# [What to do]
Wherever the word "else" occurs in the lines below, copy the whole line.

# [Provided entries]
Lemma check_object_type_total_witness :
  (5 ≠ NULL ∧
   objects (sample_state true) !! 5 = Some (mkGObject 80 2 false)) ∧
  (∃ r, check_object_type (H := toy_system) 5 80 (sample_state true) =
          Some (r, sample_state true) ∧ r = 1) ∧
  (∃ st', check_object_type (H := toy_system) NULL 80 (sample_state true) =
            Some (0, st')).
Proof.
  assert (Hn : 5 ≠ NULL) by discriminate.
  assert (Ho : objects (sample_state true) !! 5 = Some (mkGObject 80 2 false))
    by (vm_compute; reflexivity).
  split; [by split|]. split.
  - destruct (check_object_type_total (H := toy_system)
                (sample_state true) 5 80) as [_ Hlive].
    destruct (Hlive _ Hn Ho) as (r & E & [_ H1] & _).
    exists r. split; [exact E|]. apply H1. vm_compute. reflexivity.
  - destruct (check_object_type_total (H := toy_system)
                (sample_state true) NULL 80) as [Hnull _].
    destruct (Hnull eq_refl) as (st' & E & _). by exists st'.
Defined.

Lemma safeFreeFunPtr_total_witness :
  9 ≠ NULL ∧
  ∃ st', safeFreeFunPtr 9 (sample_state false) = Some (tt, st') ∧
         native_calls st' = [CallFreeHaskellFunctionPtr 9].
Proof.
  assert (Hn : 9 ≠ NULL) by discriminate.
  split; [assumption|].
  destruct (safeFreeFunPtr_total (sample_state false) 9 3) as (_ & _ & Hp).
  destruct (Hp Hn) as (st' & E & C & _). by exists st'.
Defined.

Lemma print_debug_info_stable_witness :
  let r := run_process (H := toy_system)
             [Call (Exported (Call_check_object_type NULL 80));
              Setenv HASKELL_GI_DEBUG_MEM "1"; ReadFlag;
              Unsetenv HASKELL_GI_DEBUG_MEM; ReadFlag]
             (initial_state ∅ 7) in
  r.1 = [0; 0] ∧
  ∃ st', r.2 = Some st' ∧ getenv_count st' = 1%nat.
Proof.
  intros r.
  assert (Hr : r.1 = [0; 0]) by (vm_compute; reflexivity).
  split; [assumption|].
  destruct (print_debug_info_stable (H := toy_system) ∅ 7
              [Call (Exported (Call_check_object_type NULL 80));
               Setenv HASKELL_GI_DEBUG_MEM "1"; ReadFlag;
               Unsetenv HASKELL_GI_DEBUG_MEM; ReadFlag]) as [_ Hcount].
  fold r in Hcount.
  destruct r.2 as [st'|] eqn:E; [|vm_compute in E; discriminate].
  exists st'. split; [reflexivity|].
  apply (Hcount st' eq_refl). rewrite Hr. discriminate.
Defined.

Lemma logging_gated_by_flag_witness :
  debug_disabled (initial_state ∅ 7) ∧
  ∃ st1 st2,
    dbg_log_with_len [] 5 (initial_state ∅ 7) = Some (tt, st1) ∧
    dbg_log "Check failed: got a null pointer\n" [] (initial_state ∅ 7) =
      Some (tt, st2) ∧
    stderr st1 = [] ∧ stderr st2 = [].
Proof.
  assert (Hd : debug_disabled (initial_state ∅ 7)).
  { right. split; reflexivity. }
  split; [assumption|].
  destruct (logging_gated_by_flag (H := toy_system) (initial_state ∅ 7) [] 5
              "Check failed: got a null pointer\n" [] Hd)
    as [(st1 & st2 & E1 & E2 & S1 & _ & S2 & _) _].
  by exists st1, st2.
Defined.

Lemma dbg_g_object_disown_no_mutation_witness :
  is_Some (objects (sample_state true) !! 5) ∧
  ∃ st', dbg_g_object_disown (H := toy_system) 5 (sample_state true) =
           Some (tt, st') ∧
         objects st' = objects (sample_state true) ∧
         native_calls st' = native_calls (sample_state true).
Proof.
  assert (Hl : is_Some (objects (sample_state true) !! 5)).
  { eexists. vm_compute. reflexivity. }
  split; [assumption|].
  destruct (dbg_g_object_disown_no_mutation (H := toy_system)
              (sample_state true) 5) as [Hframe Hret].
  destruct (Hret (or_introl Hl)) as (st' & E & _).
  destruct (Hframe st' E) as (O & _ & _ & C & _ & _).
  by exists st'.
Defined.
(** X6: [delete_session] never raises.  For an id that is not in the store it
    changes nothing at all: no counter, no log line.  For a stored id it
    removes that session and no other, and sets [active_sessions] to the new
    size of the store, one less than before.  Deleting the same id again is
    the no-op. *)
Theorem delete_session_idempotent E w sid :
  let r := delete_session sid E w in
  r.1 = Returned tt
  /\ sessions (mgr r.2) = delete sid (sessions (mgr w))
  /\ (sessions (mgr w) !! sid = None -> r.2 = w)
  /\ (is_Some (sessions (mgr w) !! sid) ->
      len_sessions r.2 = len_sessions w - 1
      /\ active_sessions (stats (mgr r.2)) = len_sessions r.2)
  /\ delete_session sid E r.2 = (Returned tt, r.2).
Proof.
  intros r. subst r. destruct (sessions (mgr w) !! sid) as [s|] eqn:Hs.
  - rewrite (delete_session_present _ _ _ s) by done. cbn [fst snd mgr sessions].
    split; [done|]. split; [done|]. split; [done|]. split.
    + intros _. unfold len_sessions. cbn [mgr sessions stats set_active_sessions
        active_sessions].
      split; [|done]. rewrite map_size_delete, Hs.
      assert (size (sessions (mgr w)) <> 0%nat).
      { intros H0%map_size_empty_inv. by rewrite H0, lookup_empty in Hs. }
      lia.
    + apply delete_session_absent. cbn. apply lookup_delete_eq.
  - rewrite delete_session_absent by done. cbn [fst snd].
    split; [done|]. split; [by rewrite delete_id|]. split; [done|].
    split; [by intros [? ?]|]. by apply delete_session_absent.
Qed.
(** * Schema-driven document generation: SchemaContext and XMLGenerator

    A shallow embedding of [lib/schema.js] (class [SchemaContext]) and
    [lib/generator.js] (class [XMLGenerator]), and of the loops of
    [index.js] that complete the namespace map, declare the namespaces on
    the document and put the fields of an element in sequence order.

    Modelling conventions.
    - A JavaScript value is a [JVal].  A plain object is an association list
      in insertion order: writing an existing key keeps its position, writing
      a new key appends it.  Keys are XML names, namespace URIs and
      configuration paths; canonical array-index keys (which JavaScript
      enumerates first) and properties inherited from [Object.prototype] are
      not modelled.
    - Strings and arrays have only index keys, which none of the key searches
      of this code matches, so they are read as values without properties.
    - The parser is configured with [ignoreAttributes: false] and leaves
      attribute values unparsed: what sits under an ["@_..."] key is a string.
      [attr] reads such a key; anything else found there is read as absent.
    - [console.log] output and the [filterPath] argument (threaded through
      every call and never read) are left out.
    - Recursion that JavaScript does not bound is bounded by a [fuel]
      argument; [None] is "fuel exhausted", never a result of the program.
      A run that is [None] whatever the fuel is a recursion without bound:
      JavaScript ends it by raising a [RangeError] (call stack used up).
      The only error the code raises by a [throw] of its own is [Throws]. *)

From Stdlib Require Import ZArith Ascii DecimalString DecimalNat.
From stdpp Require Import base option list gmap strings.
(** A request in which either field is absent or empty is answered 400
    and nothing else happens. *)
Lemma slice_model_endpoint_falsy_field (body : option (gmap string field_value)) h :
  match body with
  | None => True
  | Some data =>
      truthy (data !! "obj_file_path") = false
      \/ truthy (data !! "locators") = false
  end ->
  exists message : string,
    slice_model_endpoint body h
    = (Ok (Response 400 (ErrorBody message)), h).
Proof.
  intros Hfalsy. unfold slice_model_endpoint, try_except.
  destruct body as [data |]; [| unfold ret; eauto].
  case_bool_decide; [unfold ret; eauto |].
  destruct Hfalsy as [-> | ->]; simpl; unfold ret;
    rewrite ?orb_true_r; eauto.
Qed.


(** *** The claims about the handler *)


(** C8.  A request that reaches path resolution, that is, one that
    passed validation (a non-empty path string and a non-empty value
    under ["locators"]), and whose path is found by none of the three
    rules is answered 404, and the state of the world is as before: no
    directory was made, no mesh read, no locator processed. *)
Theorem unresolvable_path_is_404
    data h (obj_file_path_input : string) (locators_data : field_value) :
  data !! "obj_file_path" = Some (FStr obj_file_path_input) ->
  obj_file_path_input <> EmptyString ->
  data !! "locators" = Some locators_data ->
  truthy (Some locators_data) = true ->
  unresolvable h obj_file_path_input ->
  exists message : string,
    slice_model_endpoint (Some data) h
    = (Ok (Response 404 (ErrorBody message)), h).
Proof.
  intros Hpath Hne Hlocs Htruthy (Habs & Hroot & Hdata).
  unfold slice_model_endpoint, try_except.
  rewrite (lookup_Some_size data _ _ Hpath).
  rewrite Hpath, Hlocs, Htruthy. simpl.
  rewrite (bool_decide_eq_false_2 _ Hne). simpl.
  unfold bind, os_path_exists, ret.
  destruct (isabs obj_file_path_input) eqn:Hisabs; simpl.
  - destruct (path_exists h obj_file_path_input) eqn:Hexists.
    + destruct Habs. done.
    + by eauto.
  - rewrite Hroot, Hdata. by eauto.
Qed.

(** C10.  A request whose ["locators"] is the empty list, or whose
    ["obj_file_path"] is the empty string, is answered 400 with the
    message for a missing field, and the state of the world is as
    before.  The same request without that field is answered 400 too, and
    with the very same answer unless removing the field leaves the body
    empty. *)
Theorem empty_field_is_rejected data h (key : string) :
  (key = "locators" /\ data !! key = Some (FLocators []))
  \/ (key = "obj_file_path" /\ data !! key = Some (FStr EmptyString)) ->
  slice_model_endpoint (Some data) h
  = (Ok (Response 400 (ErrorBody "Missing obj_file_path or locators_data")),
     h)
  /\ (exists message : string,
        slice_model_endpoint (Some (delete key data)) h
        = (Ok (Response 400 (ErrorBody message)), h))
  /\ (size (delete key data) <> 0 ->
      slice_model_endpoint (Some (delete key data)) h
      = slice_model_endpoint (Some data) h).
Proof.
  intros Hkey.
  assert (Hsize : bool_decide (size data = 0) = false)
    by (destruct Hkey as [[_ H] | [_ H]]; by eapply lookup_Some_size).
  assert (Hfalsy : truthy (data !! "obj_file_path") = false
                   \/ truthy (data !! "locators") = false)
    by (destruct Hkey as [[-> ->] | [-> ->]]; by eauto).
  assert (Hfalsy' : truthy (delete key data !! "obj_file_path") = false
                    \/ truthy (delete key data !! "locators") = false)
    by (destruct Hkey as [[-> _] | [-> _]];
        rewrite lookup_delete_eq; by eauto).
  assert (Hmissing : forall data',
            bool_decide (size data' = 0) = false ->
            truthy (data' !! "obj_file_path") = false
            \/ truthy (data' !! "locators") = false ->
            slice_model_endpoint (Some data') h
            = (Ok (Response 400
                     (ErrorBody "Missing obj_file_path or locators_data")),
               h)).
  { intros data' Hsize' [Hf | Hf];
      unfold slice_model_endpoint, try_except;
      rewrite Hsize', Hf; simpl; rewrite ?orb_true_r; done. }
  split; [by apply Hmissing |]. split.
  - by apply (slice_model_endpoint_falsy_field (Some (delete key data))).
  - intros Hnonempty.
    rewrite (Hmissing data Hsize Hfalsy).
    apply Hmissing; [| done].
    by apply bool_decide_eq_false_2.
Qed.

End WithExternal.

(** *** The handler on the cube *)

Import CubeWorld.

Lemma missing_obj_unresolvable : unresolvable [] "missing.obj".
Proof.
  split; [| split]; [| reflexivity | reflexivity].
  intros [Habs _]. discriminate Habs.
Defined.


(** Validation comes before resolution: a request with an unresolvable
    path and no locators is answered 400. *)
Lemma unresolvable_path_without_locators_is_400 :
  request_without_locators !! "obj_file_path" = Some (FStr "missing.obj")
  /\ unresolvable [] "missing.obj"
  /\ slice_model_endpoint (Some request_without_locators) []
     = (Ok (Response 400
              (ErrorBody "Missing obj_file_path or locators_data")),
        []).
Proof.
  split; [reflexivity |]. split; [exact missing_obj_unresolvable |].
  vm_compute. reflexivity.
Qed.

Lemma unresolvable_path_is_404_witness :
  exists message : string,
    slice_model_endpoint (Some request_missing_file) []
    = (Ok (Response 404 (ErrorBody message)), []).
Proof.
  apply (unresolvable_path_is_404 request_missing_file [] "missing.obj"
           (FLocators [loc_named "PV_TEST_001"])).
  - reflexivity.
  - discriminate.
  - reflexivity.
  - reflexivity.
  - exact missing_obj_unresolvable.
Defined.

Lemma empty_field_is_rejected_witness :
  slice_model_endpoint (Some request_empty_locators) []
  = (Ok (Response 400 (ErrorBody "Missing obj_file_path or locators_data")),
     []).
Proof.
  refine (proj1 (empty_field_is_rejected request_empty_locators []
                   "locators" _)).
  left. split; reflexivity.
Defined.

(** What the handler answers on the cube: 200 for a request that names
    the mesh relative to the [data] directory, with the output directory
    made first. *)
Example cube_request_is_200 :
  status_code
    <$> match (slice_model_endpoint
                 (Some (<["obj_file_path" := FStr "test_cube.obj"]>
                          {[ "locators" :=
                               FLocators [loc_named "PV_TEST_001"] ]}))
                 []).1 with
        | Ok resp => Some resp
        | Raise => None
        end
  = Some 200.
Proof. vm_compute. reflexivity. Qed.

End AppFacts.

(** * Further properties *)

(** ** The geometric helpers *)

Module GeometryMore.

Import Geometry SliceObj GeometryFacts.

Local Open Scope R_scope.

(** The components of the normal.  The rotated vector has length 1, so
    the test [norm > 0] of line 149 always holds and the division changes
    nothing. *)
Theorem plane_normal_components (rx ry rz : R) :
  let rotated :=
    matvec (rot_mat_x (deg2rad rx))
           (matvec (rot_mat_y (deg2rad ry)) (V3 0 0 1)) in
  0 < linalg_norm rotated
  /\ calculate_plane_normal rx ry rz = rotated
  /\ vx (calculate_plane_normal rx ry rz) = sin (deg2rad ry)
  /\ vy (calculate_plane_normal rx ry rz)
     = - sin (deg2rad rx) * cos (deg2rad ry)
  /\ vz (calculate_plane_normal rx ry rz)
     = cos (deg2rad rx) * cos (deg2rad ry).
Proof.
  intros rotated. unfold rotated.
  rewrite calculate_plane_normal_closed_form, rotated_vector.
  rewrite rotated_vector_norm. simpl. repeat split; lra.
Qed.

# [Solved problem]
      [attr] reads such a key; anything else found there is read as absent.
    and nothing else happens. *)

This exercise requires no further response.